## TASK GOAL
Where does the string "than" occur in the records below? Copy every line that holds it.

## EXERCISE DATA
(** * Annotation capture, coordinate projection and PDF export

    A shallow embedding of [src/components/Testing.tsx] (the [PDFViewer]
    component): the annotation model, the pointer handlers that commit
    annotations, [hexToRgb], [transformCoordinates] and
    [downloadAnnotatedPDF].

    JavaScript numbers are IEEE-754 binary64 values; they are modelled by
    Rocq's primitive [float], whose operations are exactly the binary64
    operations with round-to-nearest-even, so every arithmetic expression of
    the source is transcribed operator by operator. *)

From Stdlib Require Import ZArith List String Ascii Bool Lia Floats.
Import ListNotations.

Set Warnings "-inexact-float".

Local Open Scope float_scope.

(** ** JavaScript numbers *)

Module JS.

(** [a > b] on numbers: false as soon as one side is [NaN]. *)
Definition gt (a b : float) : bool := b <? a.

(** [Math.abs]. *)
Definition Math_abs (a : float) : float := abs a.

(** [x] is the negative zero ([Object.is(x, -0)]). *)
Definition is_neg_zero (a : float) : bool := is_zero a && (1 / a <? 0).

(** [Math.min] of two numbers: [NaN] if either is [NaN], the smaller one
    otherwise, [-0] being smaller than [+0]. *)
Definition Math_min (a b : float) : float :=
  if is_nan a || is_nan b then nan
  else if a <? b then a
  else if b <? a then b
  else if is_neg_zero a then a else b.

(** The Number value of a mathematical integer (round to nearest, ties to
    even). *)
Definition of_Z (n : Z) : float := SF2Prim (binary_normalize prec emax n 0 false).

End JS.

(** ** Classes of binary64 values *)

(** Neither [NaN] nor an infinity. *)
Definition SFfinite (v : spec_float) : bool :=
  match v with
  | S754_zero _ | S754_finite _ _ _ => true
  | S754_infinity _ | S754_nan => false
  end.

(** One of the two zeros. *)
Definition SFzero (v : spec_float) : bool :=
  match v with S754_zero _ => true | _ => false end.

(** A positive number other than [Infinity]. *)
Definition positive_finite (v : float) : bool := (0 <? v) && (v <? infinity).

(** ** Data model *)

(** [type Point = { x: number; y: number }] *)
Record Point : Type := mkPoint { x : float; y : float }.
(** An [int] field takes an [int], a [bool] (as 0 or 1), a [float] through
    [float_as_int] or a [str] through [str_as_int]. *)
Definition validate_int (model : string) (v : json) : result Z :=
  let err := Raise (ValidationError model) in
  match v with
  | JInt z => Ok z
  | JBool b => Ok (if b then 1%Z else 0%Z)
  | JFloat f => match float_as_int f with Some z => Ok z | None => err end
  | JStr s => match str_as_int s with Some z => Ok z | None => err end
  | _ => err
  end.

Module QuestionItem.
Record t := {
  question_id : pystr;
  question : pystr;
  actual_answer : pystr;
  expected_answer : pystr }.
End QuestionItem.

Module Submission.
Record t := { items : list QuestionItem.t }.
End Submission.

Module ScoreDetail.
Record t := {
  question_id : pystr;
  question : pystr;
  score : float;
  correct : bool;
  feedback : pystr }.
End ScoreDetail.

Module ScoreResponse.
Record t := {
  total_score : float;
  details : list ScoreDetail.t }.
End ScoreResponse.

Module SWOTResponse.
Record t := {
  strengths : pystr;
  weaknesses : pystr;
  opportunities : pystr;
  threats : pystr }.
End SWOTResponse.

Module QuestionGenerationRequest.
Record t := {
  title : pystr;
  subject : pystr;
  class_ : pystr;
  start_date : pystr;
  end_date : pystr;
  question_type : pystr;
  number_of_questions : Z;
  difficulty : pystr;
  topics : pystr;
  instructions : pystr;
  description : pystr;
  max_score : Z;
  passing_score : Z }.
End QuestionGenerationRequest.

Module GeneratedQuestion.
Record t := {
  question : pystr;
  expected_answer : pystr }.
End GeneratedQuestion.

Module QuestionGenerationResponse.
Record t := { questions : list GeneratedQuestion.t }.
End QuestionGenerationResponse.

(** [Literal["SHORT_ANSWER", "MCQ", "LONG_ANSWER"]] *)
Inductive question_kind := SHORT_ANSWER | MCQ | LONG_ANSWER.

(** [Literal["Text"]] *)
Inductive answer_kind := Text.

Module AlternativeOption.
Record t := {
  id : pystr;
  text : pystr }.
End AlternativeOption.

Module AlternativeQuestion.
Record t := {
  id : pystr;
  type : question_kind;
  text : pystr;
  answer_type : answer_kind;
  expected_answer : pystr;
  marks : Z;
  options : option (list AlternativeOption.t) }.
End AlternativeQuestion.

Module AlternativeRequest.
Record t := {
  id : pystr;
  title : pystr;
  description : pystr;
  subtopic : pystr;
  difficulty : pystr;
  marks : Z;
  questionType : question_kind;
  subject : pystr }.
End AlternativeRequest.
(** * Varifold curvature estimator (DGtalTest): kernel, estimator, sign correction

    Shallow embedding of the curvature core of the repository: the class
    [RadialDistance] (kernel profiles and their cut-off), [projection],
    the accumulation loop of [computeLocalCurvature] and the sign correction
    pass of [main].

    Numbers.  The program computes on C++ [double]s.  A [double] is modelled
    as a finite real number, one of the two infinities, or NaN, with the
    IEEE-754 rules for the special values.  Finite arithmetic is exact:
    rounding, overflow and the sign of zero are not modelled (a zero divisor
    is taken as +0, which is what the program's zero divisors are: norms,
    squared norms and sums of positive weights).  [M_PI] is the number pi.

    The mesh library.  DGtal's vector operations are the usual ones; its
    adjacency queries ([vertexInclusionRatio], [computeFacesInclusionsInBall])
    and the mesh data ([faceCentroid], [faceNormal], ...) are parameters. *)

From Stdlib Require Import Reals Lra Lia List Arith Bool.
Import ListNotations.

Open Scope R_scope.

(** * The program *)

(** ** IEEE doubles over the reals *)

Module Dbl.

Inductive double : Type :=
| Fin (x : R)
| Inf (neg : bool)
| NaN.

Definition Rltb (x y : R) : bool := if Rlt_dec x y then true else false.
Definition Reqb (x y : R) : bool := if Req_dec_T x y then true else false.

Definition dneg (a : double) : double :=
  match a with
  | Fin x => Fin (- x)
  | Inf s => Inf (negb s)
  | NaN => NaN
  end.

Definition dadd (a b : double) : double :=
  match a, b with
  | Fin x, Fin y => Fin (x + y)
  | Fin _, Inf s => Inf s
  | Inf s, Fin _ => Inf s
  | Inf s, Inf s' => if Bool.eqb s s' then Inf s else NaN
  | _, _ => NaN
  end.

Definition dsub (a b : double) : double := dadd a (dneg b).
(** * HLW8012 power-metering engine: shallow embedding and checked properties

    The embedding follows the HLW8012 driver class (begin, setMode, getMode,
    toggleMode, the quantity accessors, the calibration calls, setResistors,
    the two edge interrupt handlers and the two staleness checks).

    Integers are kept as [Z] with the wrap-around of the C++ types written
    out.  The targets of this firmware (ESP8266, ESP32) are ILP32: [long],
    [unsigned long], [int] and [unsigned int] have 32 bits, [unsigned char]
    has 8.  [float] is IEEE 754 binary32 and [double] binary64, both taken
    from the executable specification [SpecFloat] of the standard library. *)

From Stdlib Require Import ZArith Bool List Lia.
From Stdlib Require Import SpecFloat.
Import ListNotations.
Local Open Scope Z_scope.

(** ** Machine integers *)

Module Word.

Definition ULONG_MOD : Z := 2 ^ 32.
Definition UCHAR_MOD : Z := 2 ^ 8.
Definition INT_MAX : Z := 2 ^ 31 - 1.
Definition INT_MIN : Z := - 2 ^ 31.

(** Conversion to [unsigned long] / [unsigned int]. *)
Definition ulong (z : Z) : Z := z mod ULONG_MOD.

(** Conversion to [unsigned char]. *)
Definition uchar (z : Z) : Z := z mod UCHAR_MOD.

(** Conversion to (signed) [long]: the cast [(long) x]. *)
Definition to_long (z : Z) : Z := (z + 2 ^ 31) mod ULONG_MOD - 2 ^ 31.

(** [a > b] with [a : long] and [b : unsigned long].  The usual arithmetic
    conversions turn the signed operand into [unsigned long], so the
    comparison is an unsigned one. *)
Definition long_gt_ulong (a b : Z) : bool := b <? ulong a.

## RESPONSE FOR THIS EXERCISE
    otherwise, [-0] being smaller than [+0]. *)
(** A positive number other than [Infinity]. *)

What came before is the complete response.